TL;DR VERSION: Is there a parser generator that supports the following: when some rule is reduced (I assume LALR(1) parser), then reduction isn't performed, but parser backs off and replaces input with different code using values from this rule and parses that code. Repeat if needed. So if code is "i++" and rule is "expr POST_INCR", I can do more or less:
expr POST_INCR -> "(tmp = expr; expr = expr + 1; tmp)"
So basicaly code rewriting using macros?
LONG VERSION:
I wrote yet another simple interpreted language (in Java for simplicity).

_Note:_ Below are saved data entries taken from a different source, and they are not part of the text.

(** A callback that returns resolved nodes as they are leaves a resolved
    plan as it is. *)
Lemma TransformUp_resolved (f : Node → result Node) (n : Node) :
  (∀ m, Resolved m = true → f m = Ok m) →
  Resolved n = true → TransformUp f n = Ok n.
Proof.
  intros Hf.
  induction n as [name|t|exprs c IH|e c IH|fields c IH|c IH|c IH|l IHl r IHr
                 |name c IH|name c IH|db|db name schema|cols t|cols handled t];
    intros Hres; simpl; try (by apply Hf);
    pose proof Hres as Hres'; simpl in Hres';
    repeat match goal with
           | H : _ && _ = true |- _ => apply andb_true_iff in H as [? ?]
           end;
    rewrite ?IH, ?IHl, ?IHr by done; simpl; by apply Hf.
Qed.

End resolved_facts.

(** X6.  A resolved plan is a fixed point of the four resolution rules
    that start with the [Resolved] guard: [resolveTables],
    [resolveColumns], [resolveStar] and [resolveFunctions] return it
    unchanged, whatever the catalog holds. *)
Theorem resolved_plan_untouched `{!NodeSchema}
    (Function : FunctionLookup) (a : Analyzer) (n : Node) :
  Resolved n = true →
  resolveTables a n = Ok n ∧
  resolveColumns a n = Ok n ∧
  resolveStar a n = Ok n ∧
  resolveFunctions Function a n = Ok n.
Proof.
  intros Hres.
  split_and!; apply TransformUp_resolved; try done; intros m Hm.
  - unfold resolveTables_node. by rewrite Hm.
  - unfold resolveColumns_node. by rewrite Hm.
  - unfold resolveStar_node. by rewrite Hm.
  - unfold resolveFunctions_node. by rewrite Hm.
Qed.
(** The card API answers [null] to the first creation request and creates
    the card from the second request on. *)
Definition flakyCardWorld : World :=
  worldWith (fun h =>
    if (length (List.filter
                  (fun e => match e with EvCreateAICard _ => true | _ => false end) h)
        <=? 1)%nat
    then Returns None
    else Returns (Some sampleCard)).

(** A turn in a direct chat with [user_1]. *)
Definition directTurn : Dispatcher.Params :=
  Dispatcher.mkParams "user_1" true "" 4000 ChunkLength.

(** A turn in the group conversation [conv_1]. *)
Definition groupTurn : Dispatcher.Params :=
  Dispatcher.mkParams "user_1" false "conv_1" 4000 ChunkLength.

(** As [cardWorld], with an OAPI token, so that media post-processing runs. *)
Definition tokenWorld : World :=
  {| getOapiAccessToken := fun _ => Some "oapi-token";
     uploadMediaToDingTalk := fun _ => Some "@media-1";
     createAICardForTarget := fun _ => Returns (Some sampleCard);
     getAccessToken := fun _ => Returns "access-token";
     axiosPost := fun _ => Returns (mkResponse (Some "query-key") None);
     dispatchReplyFromConfig := fun _ => ([], None);
     matchAllLocalImage := fun _ => [];
     matchAllBareImage := fun _ => [];
     jsonParses := fun _ => false;
     chunkTextWithMode := fun text _ _ => [text] |}.

(** A chunker that cuts the text every [limit] bytes. *)
Fixpoint chunkEvery (fuel limit : nat) (text : string) : list string :=
  match fuel with
  | O => []
  | S fuel' =>
      if JS.truthy text
      then JS.take limit text :: chunkEvery fuel' limit (JS.drop limit text)
      else []
  end.

(** As [noCardWorld], with that chunker. *)
Definition chunkingWorld : World :=
  {| getOapiAccessToken := fun _ => None;
     uploadMediaToDingTalk := fun _ => None;
     createAICardForTarget := fun _ => Returns None;
     getAccessToken := fun _ => Returns "access-token";
     axiosPost := fun _ => Returns (mkResponse (Some "query-key") None);
     dispatchReplyFromConfig := fun _ => ([], None);
     matchAllLocalImage := fun _ => [];
     matchAllBareImage := fun _ => [];
     jsonParses := fun _ => false;
     chunkTextWithMode := fun text limit _ => chunkEvery (String.length text) limit text |}.

(** A turn in a group conversation with a chunk limit of five bytes. *)
Definition shortChunks : Dispatcher.Params :=
  Dispatcher.mkParams "user_1" false "conv_1" 5 ChunkLength.

End Examples.

(* ===================================================================== *)
(** * Facts about the string primitives                                   *)
(* ===================================================================== *)

Module JSFacts.
Import JS.
(** * annot: rendering of column annotations

    A shallow embedding of [annot.go] and [error.go] of the Go package
    [github.com/meyermarcel/annot], and the properties of the row placement
    and of the rendered text that follow from the code.

    Conventions of the embedding.

    - [Write] receives a slice of pointers ([...*Annot]) and mutates the
      annotations behind them.  An annotation object is identified with its
      position in the slice; the slice itself is the store that every
      [setRow] call and the final [write] share.  This is exact whenever the
      pointers passed are pairwise distinct.
    - Go's [int] is a 64-bit integer.  Arithmetic on columns and widths,
      which are supplied by the caller, wraps ([add64], [sub64]).  Row
      counters and slice indices count label lines and loop iterations; they
      are kept as plain [Z].
    - A run-time panic (index out of range, negative [strings.Repeat]
      count, nil dereference) is an explicit outcome, and so is running out
      of fuel in the only unbounded loop ([setRow]).
    - Strings are byte strings, as Go's are; the glyphs are their UTF-8
      encodings.
    - Of the packages [annot.go] imports, [slices.CompactFunc] and
      [slices.SortFunc] are written out as the standard library has them
      (the sort as the insertion sort it runs on short slices; the proofs
      use no more than that its result is the sorted permutation), and
      [uniseg.StringWidth] is a parameter. *)

From Stdlib Require Import ZArith String Ascii List Lia.
From Stdlib Require Import Sorting.Permutation Sorting.Sorted.
From stdpp Require Import base tactics option list strings sorting.

Local Open Scope string_scope.
Local Open Scope Z_scope.

(** ** Outcomes of a Go computation *)

Inductive panic : Set :=
| IndexOutOfRange
| NegativeRepeatCount
| NilDereference
| ShouldNeverBeReached.

Inductive outcome (A : Type) : Type :=
| Done (a : A)
| Panics (p : panic)
| OutOfFuel.

Arguments Done {A} a.
Arguments Panics {A} p.
Arguments OutOfFuel {A}.

#[global] Instance outcome_ret : MRet outcome := fun A a => Done a.

#[global] Instance outcome_bind : MBind outcome := fun A B f m =>
  match m with
  | Done a => f a
  | Panics p => Panics p
  | OutOfFuel => OutOfFuel
  end.

#[global] Instance outcome_fmap : FMap outcome := fun A B f m =>
  match m with
  | Done a => Done (f a)
  | Panics p => Panics p
  | OutOfFuel => OutOfFuel
  end.

(** ** Go's [int] *)

Definition wrap (z : Z) : Z := (z + 2 ^ 63) mod 2 ^ 64 - 2 ^ 63.
Definition add64 (a b : Z) : Z := wrap (a + b).
Definition sub64 (a b : Z) : Z := wrap (a - b).
Definition maxInt : Z := 2 ^ 63 - 1.

(** ** Slices *)

Definition len {A : Type} (l : list A) : Z := Z.of_nat (List.length l).

(** [s[i]]: panics outside [0 <= i < len(s)]. *)
Definition index {A : Type} (s : list A) (i : Z) : outcome A :=
  if (0 <=? i) && (i <? len s)
  then match s !! Z.to_nat i with
       | Some x => Done x
       | None => Panics IndexOutOfRange
       end
  else Panics IndexOutOfRange.

(** [s[i] = x]: panics outside [0 <= i < len(s)]. *)
Definition assign {A : Type} (s : list A) (i : Z) (x : A) : outcome (list A) :=
  if (0 <=? i) && (i <? len s)
  then Done (<[Z.to_nat i := x]> s)
  else Panics IndexOutOfRange.
(** * rhino-backend: the FastAPI gateway of [api/index.py]

    A shallow embedding of the module [api/index.py]: the start-up code that
    reads [GEMINI_API_KEY] and configures the Gemini client, and the three
    route handlers [read_root], [generate_content_endpoint] and [read_item].

    Python values are a small inductive type, dictionaries are finite maps
    with string keys, and the effects of the module (the process environment,
    the calls made into [google.generativeai], what is printed, the call to
    [uvicorn.run], raised exceptions) are threaded through an explicit
    state-and-exception monad over a [World]. *)

From Stdlib Require Import ZArith Ascii String DecimalString DecimalZ DecimalPos.
From stdpp Require Import base option strings list gmap.

Local Open Scope Z_scope.
Local Open Scope string_scope.

(** ** Python values *)

(** The values the module handles: [None], [int] and [str]. *)
Inductive pyval : Type :=
| PyNone
| PyInt (n : Z)
| PyStr (s : string).

#[global] Instance pyval_eq_dec : EqDecision pyval.
Proof. solve_decision. Defined.

(** Truth value testing, as used by [if not api_key] and [if query_param]:
    [None], [0] and the empty string are false, everything else is true. *)
Definition py_truthy (v : pyval) : bool :=
  match v with
  | PyNone => false
  | PyInt n => negb (Z.eqb n 0)
  | PyStr s => negb (String.eqb s "")
  end.

(** [str(n)] for an [int], which is also what the f-string field
    [{item_id}] renders: decimal digits, a leading ["-"] for negatives, no
    leading zeros. *)
Definition py_str_int (n : Z) : string :=
  NilZero.string_of_int (Z.to_int n).

(** An exception instance, as far as the module observes one: the name of its
    class, whether it is an instance of [Exception] (what [except Exception]
    tests; [KeyboardInterrupt], [SystemExit] and other direct subclasses of
    [BaseException] are not), and the result of [str(e)]. *)
Record PyExc : Type := mkExc {
  exc_class : string;
  exc_is_Exception : bool;
  exc_str : string
}.

Definition ValueError (msg : string) : PyExc :=
  {| exc_class := "ValueError"; exc_is_Exception := true; exc_str := msg |}.

(** [SystemExit(1)]: a [BaseException] that is not an [Exception]. *)
Definition SystemExit : PyExc :=
  {| exc_class := "SystemExit"; exc_is_Exception := false; exc_str := "1" |}.

(** ** The world the module runs in *)

(** The calls the module makes into [google.generativeai]. *)
Inductive GenaiCall : Type :=
| Call_configure (api_key : pyval)
| Call_GenerativeModel (model_name : string)
| Call_generate_content (model_name : string) (prompt : string).

(** One recorded call of [uvicorn.run(app, host=..., port=..., reload=...)]. *)
Record UvicornRun : Type := mkUvicornRun {
  run_host : string;
  run_port : Z;
  run_reload : bool
}.

Record World : Type := mkWorld {
  os_environ : gmap string string;      (* os.environ *)
  dotenv_file : gmap string string;     (* the entries of the .env file, empty without one *)
  genai_api_key : option pyval;         (* the key genai.configure stored, if any *)
  genai_calls : list GenaiCall;         (* calls into google.generativeai, oldest first *)
  stdout : list string;                 (* lines printed, oldest first *)
  uvicorn_runs : list UvicornRun        (* calls of uvicorn.run, oldest first *)
}.

Definition set_os_environ (env : gmap string string) (w : World) : World :=
  mkWorld env (dotenv_file w) (genai_api_key w) (genai_calls w) (stdout w)
          (uvicorn_runs w).

Definition set_genai_api_key (k : option pyval) (w : World) : World :=
  mkWorld (os_environ w) (dotenv_file w) k (genai_calls w) (stdout w)
          (uvicorn_runs w).

Definition log_genai_call (c : GenaiCall) (w : World) : World :=
  mkWorld (os_environ w) (dotenv_file w) (genai_api_key w)
          (genai_calls w ++ [c]) (stdout w) (uvicorn_runs w).

Definition log_stdout (line : string) (w : World) : World :=
  mkWorld (os_environ w) (dotenv_file w) (genai_api_key w) (genai_calls w)
          (stdout w ++ [line]) (uvicorn_runs w).

Definition log_uvicorn_run (r : UvicornRun) (w : World) : World :=
  mkWorld (os_environ w) (dotenv_file w) (genai_api_key w) (genai_calls w)
          (stdout w) (uvicorn_runs w ++ [r]).

(** ** State and exceptions *)

Inductive Outcome (A : Type) : Type :=
| Returned (a : A)
| Raised (e : PyExc).
Arguments Returned {A} a.
Arguments Raised {A} e.

(** A Python computation: from a world to an outcome and the world it leaves. *)
Definition M (A : Type) : Type := World -> Outcome A * World.

Definition ret {A} (a : A) : M A := fun w => (Returned a, w).

Definition raise {A} (e : PyExc) : M A := fun w => (Raised e, w).

Definition bind {A B} (m : M A) (k : A -> M B) : M B :=
  fun w =>
    match m w with
    | (Returned a, w') => k a w'
    | (Raised e, w') => (Raised e, w')
    end.

(** [try: body  except Exception as e: handler e]. An exception that is not
    an instance of [Exception] is not caught. *)
Definition try_except_Exception {A} (body : M A) (handler : PyExc -> M A) : M A :=
  fun w =>
    match body w with
    | (Returned a, w') => (Returned a, w')
    | (Raised e, w') =>
        if exc_is_Exception e then handler e w' else (Raised e, w')
    end.

Declare Scope py_scope.
Delimit Scope py_scope with py.
Notation "'let!' x ':=' c 'in' k" := (bind c (fun x => k))
  (at level 10, x binder, c at level 100, k at level 200) : py_scope.
Notation "c ';;;' k" := (bind c (fun _ => k))
  (at level 100, k at level 200, right associativity) : py_scope.
Local Open Scope py_scope.

(** ** Library calls of the module *)

(** [print(line)]. *)
Definition print (line : string) : M unit :=
  fun w => (Returned tt, log_stdout line w).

It works ok, but it raised some question. Introduction is pretty long, but simple and helps to shows my problem clearly (I think).
I have "while" loop. It is pretty simple, given:
WHILE LPARE boolean_expression RPAREN statement
I generate more or less the following:
new WhileNode(boolean_expression, statement);
This creates new node that, when visited later, generates code for my virtual machine. But I also have the following:
FOR LPAREN for_init_expr SEMICOLON boolean_expression SEMICOLON for_post_expr RPAREN statement
This is "for loop" known from Java or C. From aforementioned rule I create more or less the following:
new ListNode(
for_init_expr,
new WhileNode(
boolean_expression,
new ListNode(
statement,
new ListNode(for_post_expr, null))))
This is of course simple transformation, from:
for (for_init ; boolean_expression ; for_post_expr)
statement
to:
for_init
while (boolean_expression) {
statement
for_post_expr;
}
All is fine and dandy, but things get hairy for the following:
FOR LPAREN var_decl COLON expression RPAREN statement
This if well known and liked:
for (int x : new int[] { 1, 2 })
print(x);
I refrain from posting code that generates AST, since basic for loop was already a little bit long, and what we get here is ever worse. This construction is equal to:
int[] tmp = new int[] { 1, 2 };
for (int it = 0 ; it < tmp.length; it = it + 1) {
int x = tmp[it];
print(x);
}
And since I'm not using types, I simply assume that "expression" (so right side, after COLON) is something that I can iterate over (and arrays are not iterable), I call a function on a result of this "expression" which returns instance of Iterable. So, in fact, my rewritten code isn't as simple as one above, is more or less this:
Iterator it = makeIterable(new int[] { 1, 2 });
while (it.hasNext()) {
int x = it.next();
print(x);
}
It doesn't look THAT bad, but note that AST for this generates three function calls and while loop. To show you what mess it is, I post what I have now:
113 | FOR LPAREN var_decl_name.v PIPE simple_value_field_or_call.o RPAREN statement.s
114 {: Symbol sv = ext(_symbol_v, _symbol_o);
115 String autoVarName = generateAutoVariableName();
116 Node iter = new StatementEndNode(sv, "",
117 new BinNode(sv, CMD.SET, "=",
118 new VarDeclNode(sv, autoVarName),
119 new CallNode(sv, "()",
120 new BinNode(sv, CMD.DOT, ".",
121 new MkIterNode(sv, o),
122 new PushConstNode(sv, "iterator")))));
123 Node varinit = new StatementEndNode(sv, "",
124 new BinNode(sv, CMD.SET, "=",
125 v,
126 new PushConstNode(sv, "null")));
127 Node hasnext = new CallNode(sv, "()",
128 new BinNode(sv, CMD.DOT, ".",
129 new VarNode(sv, autoVarName),
130 new PushConstNode(sv, "hasNext")));
131 Node vargennext = new StatementEndNode(sv, "",
132 new BinNode(sv, CMD.SET, "=",
133 new VarNode(sv, v.name),
134 new CallNode(sv, "()",
135 new BinNode(sv, CMD.DOT, ".",
136 new VarNode(sv, autoVarName),
137 new PushConstNode(sv, "next")))));
138 return new ListNode(sv, "",
139 new ListNode(sv, "",
140 new ListNode(sv, "",
141 iter
142 ),
143 varinit
144 ),
145 new WhileNode(sv, "while",
146 hasnext,
147 new ListNode(sv, "",
148 new ListNode(sv, "",
149 vargennext
150 ),
151 s)));
To answer your questions: yes, I am ashamed of this code.
QUESTION: Is there are parser generator that let's me do something about it, namely given rule:
FOR LPAREN var_decl COLON expr RPAREN statement
tell parser to rewrite it as if it was something else. I imagine that this would require some kind of LISP's macro mechanism (which is easy in lisp due to basically lack of grammar whatsoever), maybe similar to this:
FOR LPAREN var_decl COLON expr RPAREN statement =
{ with [ x = generateAutoName(); ]
emit [ "Iterator $x = makeIterable($expr).iterator();"
"while (${x}.hasNext()) {"
"$var_decl = ${x}.next();"
"$statement"
"}"
]
}
I don't know if this is a well known problem or not, I simply don't even know what to look for - the most similar question that I found is this one: Any software for pattern-matching and -rewriting source code? but it isn't anywhere close to what I need, since it is supposed to work as a separate step and not during compilation, so it doesn't qualify.
Any help will be appreciated.